**TASK OBJECTIVE:** Give back all the entries below. Omit none of them.

-- EXTRACTED RECORDS follows --

Definition brl_conflict_other (lock rw_probe : lock_struct) : bool :=
  if IS_PENDING_LOCK (lock_type lock) || IS_PENDING_LOCK (lock_type rw_probe) then false
  else if is_type (lock_type lock) READ_LOCK && is_type (lock_type rw_probe) READ_LOCK then false
  else if is_flav (lock_flav lock) POSIX_LOCK && is_flav (lock_flav rw_probe) POSIX_LOCK then false
  else if negb (brl_overlap lock rw_probe) then false
  else if negb (brl_same_context (context lock) (context rw_probe)) then true
  else if negb (fnum lock =? fnum rw_probe) then true
  else if is_type (lock_type lock) READ_LOCK && is_type (lock_type rw_probe) WRITE_LOCK then true
  else false.

Definition brl_pending_overlap (lock pend_lock : lock_struct) : bool :=
  if (l_start lock <=? l_start pend_lock) && (l_start pend_lock <? l_end lock) then true
  else if (l_start pend_lock <=? l_start lock) && (l_start lock <? l_end pend_lock) then true
  else false.

(** The status of a failed Windows lock and the open file with its
    [last_lock_failure] updated. *)
Definition brl_lock_failed (f : files_struct) (lock : lock_struct) (blocking_lock : bool)
    : NTSTATUS * files_struct :=
  let remember := if blocking_lock then f else set_last_lock_failure f lock in
  let last := last_lock_failure f in
  if (0xEF000000 <=? l_start lock) && (Z.shiftr (l_start lock) 63 =? 0) then
    (NT_STATUS_FILE_LOCK_CONFLICT, remember)
  else if server_id_equal (ctx_pid (context lock)) (ctx_pid (context last)) &&
          (tid (context lock) =? tid (context last)) &&
          (fnum lock =? fnum last) && (l_start lock =? l_start last) then
    (NT_STATUS_FILE_LOCK_CONFLICT, f)
  else (NT_STATUS_LOCK_NOT_GRANTED, remember).

(** ** Locking *)

(** What a lock operation returns: the status, the record, the proposed lock
    as the code leaves it, and the notifications sent. *)
Record lock_result := Lock_result {
  r_status : NTSTATUS;
  r_brl : byte_range_lock;
  r_plock : lock_struct;
  r_events : list brl_event
}.

(** The conflict scan of [brl_lock_windows_default]: the array with the
    entries of dead processes marked, whether anything was marked, and the
    lock that blocks the request, if any. *)
Fixpoint windows_scan (env : brl_env) (plock : lock_struct) (locks : list lock_struct)
    : list lock_struct * bool * option lock_struct :=
  match locks with
  | [] => ([], false, None)
  | l :: rest =>
      if brl_conflict l plock then
        if negb (serverid_exists env (ctx_pid (context l))) then
          let '(rest', _, blocker) := windows_scan env plock rest in
          (mark_dead l :: rest', true, blocker)
        else (l :: rest, false, Some l)
      else
        let '(rest', m, blocker) := windows_scan env plock rest in
        (l :: rest', m, blocker)
  end.

(** The status of a failed fcntl lock. *)
Definition posix_failure_status (res : posix_result) : NTSTATUS :=
  if (errno_ret res =? EACCES) || (errno_ret res =? EAGAIN) then NT_STATUS_FILE_LOCK_CONFLICT
  else map_nt_error_from_unix (errno res).

Definition contend_begin_ev (t : brl_type) (k : contend_type) : list brl_event :=
  if IS_PENDING_LOCK t then [] else [contend_level2_oplocks_begin k].

Definition contend_end_ev (t : brl_type) (k : contend_type) : list brl_event :=
  if IS_PENDING_LOCK t then [] else [contend_level2_oplocks_end k].

Definition brl_lock_windows_default (env : brl_env) (br_lck : byte_range_lock)
    (plock : lock_struct) (blocking_lock : bool) : option lock_result :=
  if is_type (lock_type plock) UNLOCK_LOCK then None
  else if (u64 (l_start plock + l_size plock - 1) <? l_start plock) &&
          negb (l_size plock =? 0) then
    Some (Lock_result NT_STATUS_INVALID_LOCK_RANGE br_lck plock [])
  else
    let '(locks, marked, blocker) := windows_scan env plock (lock_data br_lck) in
    let br_lck := with_locks br_lck locks (modified br_lck || marked) in
    match blocker with
    | Some l =>
        let plock := set_smblctx plock (smblctx (context l)) in
        let '(status, f) := brl_lock_failed (fsp br_lck) plock blocking_lock in
        Some (Lock_result status (with_fsp br_lck f) plock [])
    | None =>
        let t := lock_type plock in
        let begin := contend_begin_ev t LEVEL2_CONTEND_WINDOWS_BRL in
        let fail := contend_end_ev t LEVEL2_CONTEND_WINDOWS_BRL in
        let map_posix := negb (IS_PENDING_LOCK t) && lp_posix_locking env in
        let res := set_posix_lock_windows_flavour env (fsp br_lck) (l_start plock)
                     (l_size plock) t (context plock) locks in
        let set := if map_posix
                   then [ev_set_posix_lock (l_start plock) (l_size plock) t (context plock)]
                   else [] in
        if map_posix && negb (posix_ok res) then
          Some (Lock_result (posix_failure_status res) br_lck
                            (set_smblctx plock UINT64_MAX) (begin ++ set ++ fail))
        else if negb (talloc_realloc_ok env) then
          Some (Lock_result NT_STATUS_NO_MEMORY br_lck plock (begin ++ set ++ fail))
        else
          Some (Lock_result NT_STATUS_OK (with_locks br_lck (locks ++ [plock]) true)
                            plock (begin ++ set))
    end.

-- EXTRACTED RECORDS concluded --

**THE COMPLETED TASK:**
Definition brl_conflict_other (lock rw_probe : lock_struct) : bool :=
  if IS_PENDING_LOCK (lock_type lock) || IS_PENDING_LOCK (lock_type rw_probe) then false
  else if is_type (lock_type lock) READ_LOCK && is_type (lock_type rw_probe) READ_LOCK then false
  else if is_flav (lock_flav lock) POSIX_LOCK && is_flav (lock_flav rw_probe) POSIX_LOCK then false
  else if negb (brl_overlap lock rw_probe) then false
  else if negb (brl_same_context (context lock) (context rw_probe)) then true
  else if negb (fnum lock =? fnum rw_probe) then true
  else if is_type (lock_type lock) READ_LOCK && is_type (lock_type rw_probe) WRITE_LOCK then true
  else false.

Definition brl_pending_overlap (lock pend_lock : lock_struct) : bool :=
  if (l_start lock <=? l_start pend_lock) && (l_start pend_lock <? l_end lock) then true
  else if (l_start pend_lock <=? l_start lock) && (l_start lock <? l_end pend_lock) then true
  else false.

(** The status of a failed Windows lock and the open file with its
    [last_lock_failure] updated. *)
Definition brl_lock_failed (f : files_struct) (lock : lock_struct) (blocking_lock : bool)
    : NTSTATUS * files_struct :=
  let remember := if blocking_lock then f else set_last_lock_failure f lock in
  let last := last_lock_failure f in
  if (0xEF000000 <=? l_start lock) && (Z.shiftr (l_start lock) 63 =? 0) then
    (NT_STATUS_FILE_LOCK_CONFLICT, remember)
  else if server_id_equal (ctx_pid (context lock)) (ctx_pid (context last)) &&
          (tid (context lock) =? tid (context last)) &&
          (fnum lock =? fnum last) && (l_start lock =? l_start last) then
    (NT_STATUS_FILE_LOCK_CONFLICT, f)
  else (NT_STATUS_LOCK_NOT_GRANTED, remember).

(** ** Locking *)

(** What a lock operation returns: the status, the record, the proposed lock
    as the code leaves it, and the notifications sent. *)
Record lock_result := Lock_result {
  r_status : NTSTATUS;
  r_brl : byte_range_lock;
  r_plock : lock_struct;
  r_events : list brl_event
}.

(** The conflict scan of [brl_lock_windows_default]: the array with the
    entries of dead processes marked, whether anything was marked, and the
    lock that blocks the request, if any. *)
Fixpoint windows_scan (env : brl_env) (plock : lock_struct) (locks : list lock_struct)
    : list lock_struct * bool * option lock_struct :=
  match locks with
  | [] => ([], false, None)
  | l :: rest =>
      if brl_conflict l plock then
        if negb (serverid_exists env (ctx_pid (context l))) then
          let '(rest', _, blocker) := windows_scan env plock rest in
          (mark_dead l :: rest', true, blocker)
        else (l :: rest, false, Some l)
      else
        let '(rest', m, blocker) := windows_scan env plock rest in
        (l :: rest', m, blocker)
  end.

(** The status of a failed fcntl lock. *)
Definition posix_failure_status (res : posix_result) : NTSTATUS :=
  if (errno_ret res =? EACCES) || (errno_ret res =? EAGAIN) then NT_STATUS_FILE_LOCK_CONFLICT
  else map_nt_error_from_unix (errno res).

Definition contend_begin_ev (t : brl_type) (k : contend_type) : list brl_event :=
  if IS_PENDING_LOCK t then [] else [contend_level2_oplocks_begin k].

Definition contend_end_ev (t : brl_type) (k : contend_type) : list brl_event :=
  if IS_PENDING_LOCK t then [] else [contend_level2_oplocks_end k].

Definition brl_lock_windows_default (env : brl_env) (br_lck : byte_range_lock)
    (plock : lock_struct) (blocking_lock : bool) : option lock_result :=
  if is_type (lock_type plock) UNLOCK_LOCK then None
  else if (u64 (l_start plock + l_size plock - 1) <? l_start plock) &&
          negb (l_size plock =? 0) then
    Some (Lock_result NT_STATUS_INVALID_LOCK_RANGE br_lck plock [])
  else
    let '(locks, marked, blocker) := windows_scan env plock (lock_data br_lck) in
    let br_lck := with_locks br_lck locks (modified br_lck || marked) in
    match blocker with
    | Some l =>
        let plock := set_smblctx plock (smblctx (context l)) in
        let '(status, f) := brl_lock_failed (fsp br_lck) plock blocking_lock in
        Some (Lock_result status (with_fsp br_lck f) plock [])
    | None =>
        let t := lock_type plock in
        let begin := contend_begin_ev t LEVEL2_CONTEND_WINDOWS_BRL in
        let fail := contend_end_ev t LEVEL2_CONTEND_WINDOWS_BRL in
        let map_posix := negb (IS_PENDING_LOCK t) && lp_posix_locking env in
        let res := set_posix_lock_windows_flavour env (fsp br_lck) (l_start plock)
                     (l_size plock) t (context plock) locks in
        let set := if map_posix
                   then [ev_set_posix_lock (l_start plock) (l_size plock) t (context plock)]
                   else [] in
        if map_posix && negb (posix_ok res) then
          Some (Lock_result (posix_failure_status res) br_lck
                            (set_smblctx plock UINT64_MAX) (begin ++ set ++ fail))
        else if negb (talloc_realloc_ok env) then
          Some (Lock_result NT_STATUS_NO_MEMORY br_lck plock (begin ++ set ++ fail))
        else
          Some (Lock_result NT_STATUS_OK (with_locks br_lck (locks ++ [plock]) true)
                            plock (begin ++ set))
    end.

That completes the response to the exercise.